Akira reside em Brasília Foto: Arquivo pessoal
Enfermeira, nascida em Santa Maria, no interior do Rio Grande do Sul, Akira do Ó Porto Martins deixou o Estado há sete anos. Morando atualmente na capital federal, Brasília, ela conta que levou consigo o chimarrão na mala e, sempre que possível, se delicia com um bom churrasco. “Sinto falta do povo gaúcho, da minha terra e das tradições. Alguns amigos daqui já até aprenderam até tomar o chima”, conta ela. Torcedora do Inter, Akira também gosta de exibir os trajes colorados pelos pontos turísticos da nova casa.

O melhor lugar do mundo

Daniela mora na Flórida (EUA) Foto: Arquivo pessoal
House cleaning, nascida em Porto Alegre, Daniela de Oliveira Lucas mudou-se do Estado há três anos. Morando na Flórida, nos Estados Unidos, levou junto na bagagem o chimarrão e as músicas tradicionalistas. A saudade é grande, principalmente da comida e do churrasco. “Não existe lugar melhor no mundo, amo a minha terra. Estou sempre com o chimarrão e meu lenço vermelho para não esquecer as raízes”, conta ela, que já fez a alegria dos amigos americanos com um bom costelão 12 horas.

Saudade da família

Jonatas e Thamires moram em Portugal Foto: Arquivo pessoal
Engenheiro Informático, criado em Cachoeirinha, Jonatas Silva Gonçalves se mudou para Porto, em Portugal, há três anos. Na garupa, ele e a esposa Thamires levaram os costumes do chimarrão e o churrasco, acompanhado das músicas nativistas. Por lá, conseguiu cultivar o gosto pelo chima com amigos, mas nem todos curtiram. “Disseram que é muito amargo e quente. E também acharam estranho ser compartilhado, mas é disso que mais sinto falta, dessa junção, dos almoços de domingo com toda a família”, relembra.

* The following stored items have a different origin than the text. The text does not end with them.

Definition verifyDeskSignedTerms (domain : deskSigningDomain) (keys : list DeskDeviceKey) (c : CashPolicyConfirmation) (terms : string) : result string string :=
  let? fields := decodeCashPolicyEnvelope (cc_Envelope c) in
  guard? (cc_ConfirmedBy c =s "") && cashPolicyEnvelopeSigned (cc_Envelope c)
    else say ["a fresh device signature is required for the "; sd_what domain];
  let class := envField fields "credential" in
  let id := envelopeKeyID fields in
  guard? (id <>s "") && (len id <=? cashPolicyCredentialMaxByte) && (cc_Credential c =s say [class; ":"; id])
    else say ["the device credential does not match the "; sd_what domain; " confirmation"];
  match List.find (fun k => (dk_Class k =s class) && (dk_ID k =s id)) keys with
  | None => Err "no pinned Canary key matches this confirmation device"
  | Some k =>
      guard? (cc_DeskActionID c <>s "") && (TrimSpace (cc_DeskActionID c) =s cc_DeskActionID c) && (len (cc_DeskActionID c) <=? cashPolicyCredentialMaxByte)
        else "invalid confirmation action";
      let review := envField fields "review_json" in
      guard? (len review <=? cashPolicyReviewMaxBytes) &&
             match json_review review with Some (kind, shown) => (kind =s sd_review domain) && (shown =s terms) | None => false end
        else say ["the device review must show the exact "; sd_what domain];
      let digest := deskSignedDigest (sd_digest domain) (cc_DeskActionID c) terms review in
      let? _ := if class =s "companion"
                then verifyDeskCompanionSignatureDomain (sd_companion domain) (dk_Key k) (cc_DeskActionID c) digest (envField fields "challenge") (envField fields "signature")
                else verifyDeskPasskeyAssertionDomain (sd_passkey domain) (dk_Key k) (cc_DeskActionID c) digest
                       (envField fields "authenticator_data") (envField fields "client_data_json") (envField fields "signature") in
      Ok (Credential k)
  end.

Definition verifyDeskAuthorityDevice (keys : list DeskDeviceKey) (c : CashPolicyConfirmation) (terms : string) : result string string :=
  verifyDeskSignedTerms deskAuthorityDomain keys c terms.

Mate no inverno e no verão

Priscila reside em Valinhos (SP) Foto: Arquivo pessoal
Analista comercial, Priscila Ribeiro Stachlewski, nasceu em Porto Alegre e viveu bons anos em Canoas. Há 10, foi morar em Valinhos, São Paulo, mas apesar do tempo, nunca deixou de lado as raízes. O chima é tradição, seja no inverno ou no verão. A paixão pelo time do coração, o Inter, também permanece apesar da distância. Os amigos paulistas já se tornaram parceiros da roda de chimarrão. “Sinto falta dos amigos de infância, de caminhar no Parcão. Amo nossa terra, povo hospitaleiro, culturas e belezas naturais!”, diz ela.

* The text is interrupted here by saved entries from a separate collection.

(* ===== verification/DeskSystem.v ===== *)
(** * The standing authority as a system

    Prepare, confirm, control, status and the locks of the wire (DeskAuthority.v), the
    proposal engine's publishing of a snapshot with its mandate status, and restarts, as
    a step relation on the daemon's documents.  A confirmation reads the hold before it
    takes the lock, so it is two steps; a commit can fail, or succeed without being
    seen.  [dy_armings] and [dy_opened] are not kept by the code: the confirmations that
    changed the stored authority, and the breach episodes that were ever published or
    about to be.  The mandate mints a new name for each breach, so an episode that was
    replaced is not published again ([admitted]).

    Proved of every reachable state: [deskInv]. *)

From stdpp Require Import base decidable list strings gmap sorting.
From Stdlib Require Import ZArith Lia Ascii String Sorted.
From S2P Require Import Prelude OrderHistory BrokerScope OrderJournal WriteGate PreviewToken SendDisposition QueueRecord QueueStore QueueExec.
From S2P Require Import AutoRecord AutoEngine DeskDevice DeskAuthority.

(** ** What is on disk *)

Definition authRevision (d : deskDisk) : Z := match dk_auth d with None => 0 | Some (g, _) => g end.
Definition storedAuthority (d : deskDisk) : option deskAuthorityRecord := dk_auth d ≫= snd.
Definition episodeRevision (d : deskDisk) : Z := match dk_episode d with None => 0 | Some (g, _) => g end.
Definition recordedEpisode (d : deskDisk) : string :=
  match dk_episode d with Some (_, Some doc) => me_Episode doc | _ => "" end.
Definition pendingEpisode (st : deskState) : string := me_Episode (mc_pending (ds_clock st)).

Criatividade na roda de chimarrão

Criado em abril, logo após o início da pandemia de Covid-19 no Brasil, o grupo ‘Chima Ostentação’ se denomina como uma “grande roda de chimarrão virtual criada para compartilhar lindos chimas decorados e artísticos”. Com 2,6 mil membros no Facebook, a comunidade também está promovendo uma ação alusiva ao 20 de Setembro, onde os participantes podem enviar vídeos de 15 segundos com seus mates.

 

Próximas atrações:

Associação das Entidades Tradicionalistas de Canoas (AETC)
18/09 - 12ª Mostra Folclórica “Sabores, Fios e Licores”, com apresentações de artesanato, gastronomia e licores e 2º Tchê na Lente - Mostra de fotografias em álbum virtual.
Centro de Tradições Gaúchas (CTG) Rancho Crioulo
20/09 - ronda com a Chama Crioula no galpão do CTG, das 9h às 17h. A ação será presencial, mas somente um casal poderá entrar por vez para evitar aglomerações. Para participar basta levar um 1kg de alimento não perecível.

Centro de Tradições Gaúchas (CTG) Mata Nativa
18/09 - colocação de uma centelha da chama, levada por dois cavaleiros, na Associação dos Funcionários da Prefeitura de Canoas.
19 e 20/09 - supervisão da chama por guarda até a meia-noite de domingo, quando ela será extinta.